### RECORDS FOR THIS EXERCISE ###

Lemma poll_takes fuel l timeout s :
  0 <= FD_SETSIZE <= 2 ^ 32 → Nonblocking l → 0 <= timeout < 2 ^ 31 → (Z.to_nat (timeout / 100) < fuel)%nat →
  wp (poll os FD_SETSIZE fuel (Some l) timeout)
    (λ _ s', clock (world s') <= clock (world s) + timeout * 1000) s.
Proof.
  intros HF Hnb Ht Hfuel.
  assert (Hf : timeout < 100 * Z.of_nat fuel).
  { pose proof (Z.div_mod timeout 100 ltac:(lia)). pose proof (Z.mod_pos_bound timeout 100 ltac:(lia)).
    pose proof (Z.div_pos timeout 100 ltac:(lia) ltac:(lia)). lia. }
  unfold poll. destruct l as [|p l]; [wp_step; lia|]. wp_step.
  eapply wp_mono; [apply wp_gives; [apply (takes_collect _ _ _ _)|]|].
  { apply (gives_collect os FD_SETSIZE sock timely_consistent). }
  intros c s1 [(H1 & _ & _) Hc]. destruct c as [[[sets n] handles]|].
  2: { unfold set_errno. do 3 wp_step. cbn [world]. lia. }
  destruct Hc as (_ & Hlen & _ & _ & k & -> & Hk%Forall2_length). cbn [app length] in *.
  rewrite (proj2 (Z.eqb_neq timeout (-1))), orb_false_r by lia.
  set (loop := if 100 <? timeout then 100 else timeout).
  assert (Hloop : loop = Z.min 100 timeout).
  { unfold loop. destruct (Z.ltb_spec 100 timeout); lia. }
  clearbody loop. wp_step. eapply wp_mono; [apply wp_gives|].
  - apply (takes_wait_loop fuel sets n k timeout 0 loop); try lia.
    destruct (Z.le_gt_cases 100 timeout); [lia|]. assert (loop = timeout) as -> by lia.
    assert (1 <= Z.of_nat fuel) by lia. nia.
  - by apply wait_loop_pending.
  - intros [r|[sets' w]] s2 [(H2 & _ & _) HP]; [wp_step; lia|]. destruct HP as [Hw HP]. wp_step.
    eapply wp_mono; [apply report_takes; [done|lia|lia|done|done]|]. cbn beta. intros r s3 H3. wp_step. lia.
Qed.
End time.


(** C36: With a timeout of [T] milliseconds [poll] returns, after at most
    [T / 100 + 1] passes, and has waited for at most [T] milliseconds in all, for
    any mix of handles and sockets that do not block, and whatever becomes
    ready. *)
Theorem poll_returns_in_time W (os : poll_calls W) FD_SETSIZE clock sock nonblocking unread fuel l timeout s :
  Timely os clock sock nonblocking unread → 0 <= FD_SETSIZE <= 2 ^ 32 →
  Nonblocking sock nonblocking l → 0 <= timeout < 2 ^ 31 → (Z.to_nat (timeout / 100) < fuel)%nat →
  ∃ r l' s', poll os FD_SETSIZE fuel (Some l) timeout s = Some ((r, l'), s') ∧
    clock (world s') <= clock (world s) + timeout * 1000.
Proof.
  intros HT HF Hnb Ht Hfuel.
  destruct (wp_elim _ _ _ (poll_takes os FD_SETSIZE clock sock nonblocking unread HT fuel l timeout s
    HF Hnb Ht Hfuel)) as ([r l'] & s' & E & Hc).
  by exists r, l', s'.
Qed.

(** A system with one idle socket, number 5, and a console: [select] waits as
    long as it may, or fails when it is given nothing to wait for. *)
Definition idle_os : poll_calls Z := {|
  p_recv_peek _ _ := mret (-1);
  p_WSAGetLastError := mret WSAEINVAL;
  p_WSAEnumNetworkEvents f := mret (if f =? 5 then 0 else -1);
  p_get_osfhandle f := mret (100 + f);
  p_WaitForMultipleObjects _ := mret 258;
  p_select sets tv :=
    if bool_decide (efds sets = ∅) then mret (SOCKET_ERROR, sets)
    else modify (λ s, Sys (errno s) (world s + tv));; mret (0, FdSets ∅ ∅ ∅);
  p_stdin_handle := mret 100;
  p_PeekConsoleInput _ := mret (0, InputRecord false false);
  p_ReadConsoleInput _ := mret tt
|}.

Lemma idle_timely : Timely idle_os id (λ f, f =? 5) (λ _, true) (λ _ _, True).
Proof.
  split; simpl.
  3: intros hs; eapply takes_weaken; [by apply (takes_ret id (λ _ _, True) 258 (λ w, w = 258))|done|by intros ? ->].
  2: by intros sets tv s r s' _ h.
  2: by intros hs s w s' _ h.
  2-7: intros; apply takes_ret; repeat case_match; done.
  - intros sets tv Htv s. unfold id, wp, modify, mbind, ST_bind. cbn.
    case_bool_decide; cbn; split_and!; (done || lia).
  - intros h s _. by wp_step.
Qed.

Lemma idle_nonblocking l : Nonblocking (λ f, f =? 5) (λ _, true) l.
Proof. done. Qed.

Lemma poll_returns_in_time_witness :
  ∃ s', poll idle_os 64 3 (Some [PollFd 5 POLLIN 0; PollFd 0 POLLOUT 0]) 250 (Sys EIO 0)
    = Some ((1, Some [PollFd 5 POLLIN 0; PollFd 0 POLLOUT POLLOUT]), s') ∧ world s' = 250000.
Proof.
  destruct (poll_returns_in_time _ idle_os 64 id (λ f, f =? 5) (λ _, true) (λ _ _, True) 3
    [PollFd 5 POLLIN 0; PollFd 0 POLLOUT 0] 250 (Sys EIO 0)) as (r & l' & s' & E & _).
  - apply idle_timely.
  - lia.
  - apply idle_nonblocking.
  - lia.
  - apply Nat.ltb_lt. by vm_compute.
  - exists s'. rewrite E. vm_compute in E. by injection E as <- <- <-.
Defined.


(** ** Urgent data *)

(** A blocking socket, number 5, with urgent data: [select] says so at once.
    [recv] waits for other data, which comes after a day. *)
Definition urgent_os : poll_calls Z := {|
  p_recv_peek _ oob :=
    (if oob : bool then mret tt else modify (λ s, Sys (errno s) (world s + 86400000000)));; mret 1;
  p_WSAGetLastError := mret WSAEINVAL;
  p_WSAEnumNetworkEvents _ := mret 0;
  p_get_osfhandle f := mret (100 + f);
  p_WaitForMultipleObjects _ := mret 258;
  p_select sets _ := mret (1, FdSets ∅ ∅ (efds sets));
  p_stdin_handle := mret 100;
  p_PeekConsoleInput _ := mret (0, InputRecord false false);
  p_ReadConsoleInput _ := mret tt
|}.

(** [poll] waits for that day, whatever the timeout, and reports urgent data that
    it was not asked for. *)
Lemma urgent_data_blocks :
  poll urgent_os 64 3 (Some [PollFd 5 POLLIN 0]) 250 (Sys EIO 0)
  = Some ((1, Some [PollFd 5 POLLIN (Z.lor POLLRDBAND POLLPRI)]), Sys EIO 86400000000).
Proof. by vm_compute. Qed.

(** ** Nothing but handles *)

(** No entry is a socket and no handle is signaled (258 is [WAIT_TIMEOUT]);
    [select], given three empty sets, fails as it is documented to. *)
Record NothingReady {W} (os : poll_calls W) (l : list pollfd) : Prop := {
  n_socket p s : p ∈ l → fd p < 3 ∨
    ∃ r s', p_WSAEnumNetworkEvents os (fd p) s = Some (r, s') ∧ r ≠ 0;
  n_handle f s : ∃ h s', p_get_osfhandle os f s = Some (h, s');
  n_wait hs s : ∃ s', p_WaitForMultipleObjects os hs s = Some (258, s');
  n_select tv s : ∃ sets s1 s2, p_select os (FdSets ∅ ∅ ∅) tv s = Some ((SOCKET_ERROR, sets), s1) ∧
    p_WSAGetLastError os s1 = Some (WSAEINVAL, s2)
}.

Lemma collect_handles {W} (os : poll_calls W) FD_SETSIZE all l handles s :
  NothingReady os all → (∀ p, p ∈ l → p ∈ all) →
  Z.of_nat (length handles + length l) <= FD_SETSIZE →
  ∃ handles' s', collect os FD_SETSIZE l (FdSets ∅ ∅ ∅) 0 handles s
    = Some (Some (FdSets ∅ ∅ ∅, 0, handles'), s') ∧ Z.of_nat (length handles') <= FD_SETSIZE.
Proof.
  intros HN. revert handles s; induction l as [|p l IH]; intros handles s Hin Hlen; cbn [collect].
  { exists handles, s. simpl in Hlen. split; [done|lia]. }
  assert (∀ q, q ∈ l → q ∈ all) as Hin' by (intros; apply Hin; by right).
  simpl in Hlen. destruct (Z.ltb_spec (fd p) 0); [apply IH; [done|lia]|].
  assert (∃ s1, poll_is_socket os (fd p) s = Some (false, s1)) as [s1 E1].
  { unfold poll_is_socket. destruct (Z.ltb_spec (fd p) 3); [by eexists|].
    destruct (n_socket _ _ HN p s) as [?|(r & s1 & E & Hr)]; [apply Hin; by left|lia|].
    exists s1. rewrite (bind_run _ _ _ _ _ E). by rewrite (proj2 (Z.eqb_neq r 0)). }
  rewrite (bind_run _ _ _ _ _ E1). rewrite (proj2 (Z.leb_gt _ _)) by lia.
  destruct (n_handle _ _ HN (fd p) s1) as (h & s2 & E2). rewrite (bind_run _ _ _ _ _ E2).
  apply IH; [done|]. rewrite length_app. simpl. lia.
Qed.

(** Without a socket among its entries and with none of the handles
    signaled, [poll] does not wait: it fails with [EINVAL] at once, whatever the
    timeout (of those whose microseconds an [int] holds), because the first
    [select] is given three empty sets. *)
Theorem poll_handles_only_fails W (os : poll_calls W) FD_SETSIZE fuel l timeout s :
  NothingReady os l → l ≠ [] → Z.of_nat (length l) <= FD_SETSIZE <= 258 →
  -2147483 <= timeout →
  ∃ s', poll os FD_SETSIZE (S fuel) (Some l) timeout s = Some ((-1, Some l), s') ∧
    errno s' = EINVAL.
Proof.
  intros HN Hl Hlen Ht. unfold poll. destruct l as [|p l]; [done|].
  destruct (collect_handles os FD_SETSIZE (p :: l) (p :: l) [] s HN) as (handles & s1 & E & Hh);
    [done|simpl in *; lia|].
  rewrite (bind_run _ _ _ _ _ E). cbn [wait_loop]. cbv zeta.
  set (wait := (if _ && _ then _ else _)).
  assert (- 2 ^ 31 <= wait * 1000 < 2 ^ 31) as Hwait.
  { unfold wait. destruct (Z.ltb_spec 100 timeout), (Z.eqb_spec timeout (-1)); simpl;
      try (case_match; lia); lia. }
  rewrite !bind_assoc, (bind_run _ _ _ _ _ (in_int_run _ s1 Hwait)).
  assert (∃ wrc s2, (if negb (Z.of_nat (length handles) =? 0) then p_WaitForMultipleObjects os handles
    else mret WAIT_FAILED) s1 = Some (wrc, s2) ∧
    (negb (Z.of_nat (length handles) =? 0) && (wrc =? WAIT_FAILED)) = false ∧
    (negb (Z.of_nat (length handles) =? 0) && (WAIT_OBJECT_0 <=? wrc) &&
      (wrc <=? WAIT_OBJECT_0 + Z.of_nat (length handles) - 1)) = false) as (wrc & s2 & Ew & Hf & Hs).
  { destruct (Z.eqb_spec (Z.of_nat (length handles)) 0); simpl; [by eexists _, _|].
    destruct (n_wait _ _ HN handles s1) as [s2 E2]. exists 258, s2. split_and!; [done..|].
    apply Z.leb_gt. unfold WAIT_OBJECT_0. lia. }
  rewrite !bind_assoc, (bind_run _ _ _ _ _ Ew), Hf, Hs.
  destruct (n_select _ _ HN (wait * 1000) s2) as (sets & s3 & s4 & E3 & E4).
  rewrite !bind_assoc, (bind_run _ _ _ _ _ E3). simpl.
  rewrite !bind_assoc, (bind_run _ _ _ _ _ E4). by eexists.
Qed.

###

» **WHAT YOU WILL DO**: Using the material above, transcribe exactly the lines from the line with "wp (poll os" to the line with "eapply wp_mono; [apply wp_gives;"; both count, and nothing else goes in.

» **RESULT OF THIS TASK**:
  wp (poll os FD_SETSIZE fuel (Some l) timeout)
    (λ _ s', clock (world s') <= clock (world s) + timeout * 1000) s.
Proof.
  intros HF Hnb Ht Hfuel.
  assert (Hf : timeout < 100 * Z.of_nat fuel).
  { pose proof (Z.div_mod timeout 100 ltac:(lia)). pose proof (Z.mod_pos_bound timeout 100 ltac:(lia)).
    pose proof (Z.div_pos timeout 100 ltac:(lia) ltac:(lia)). lia. }
  unfold poll. destruct l as [|p l]; [wp_step; lia|]. wp_step.
  eapply wp_mono; [apply wp_gives; [apply (takes_collect _ _ _ _)|]|].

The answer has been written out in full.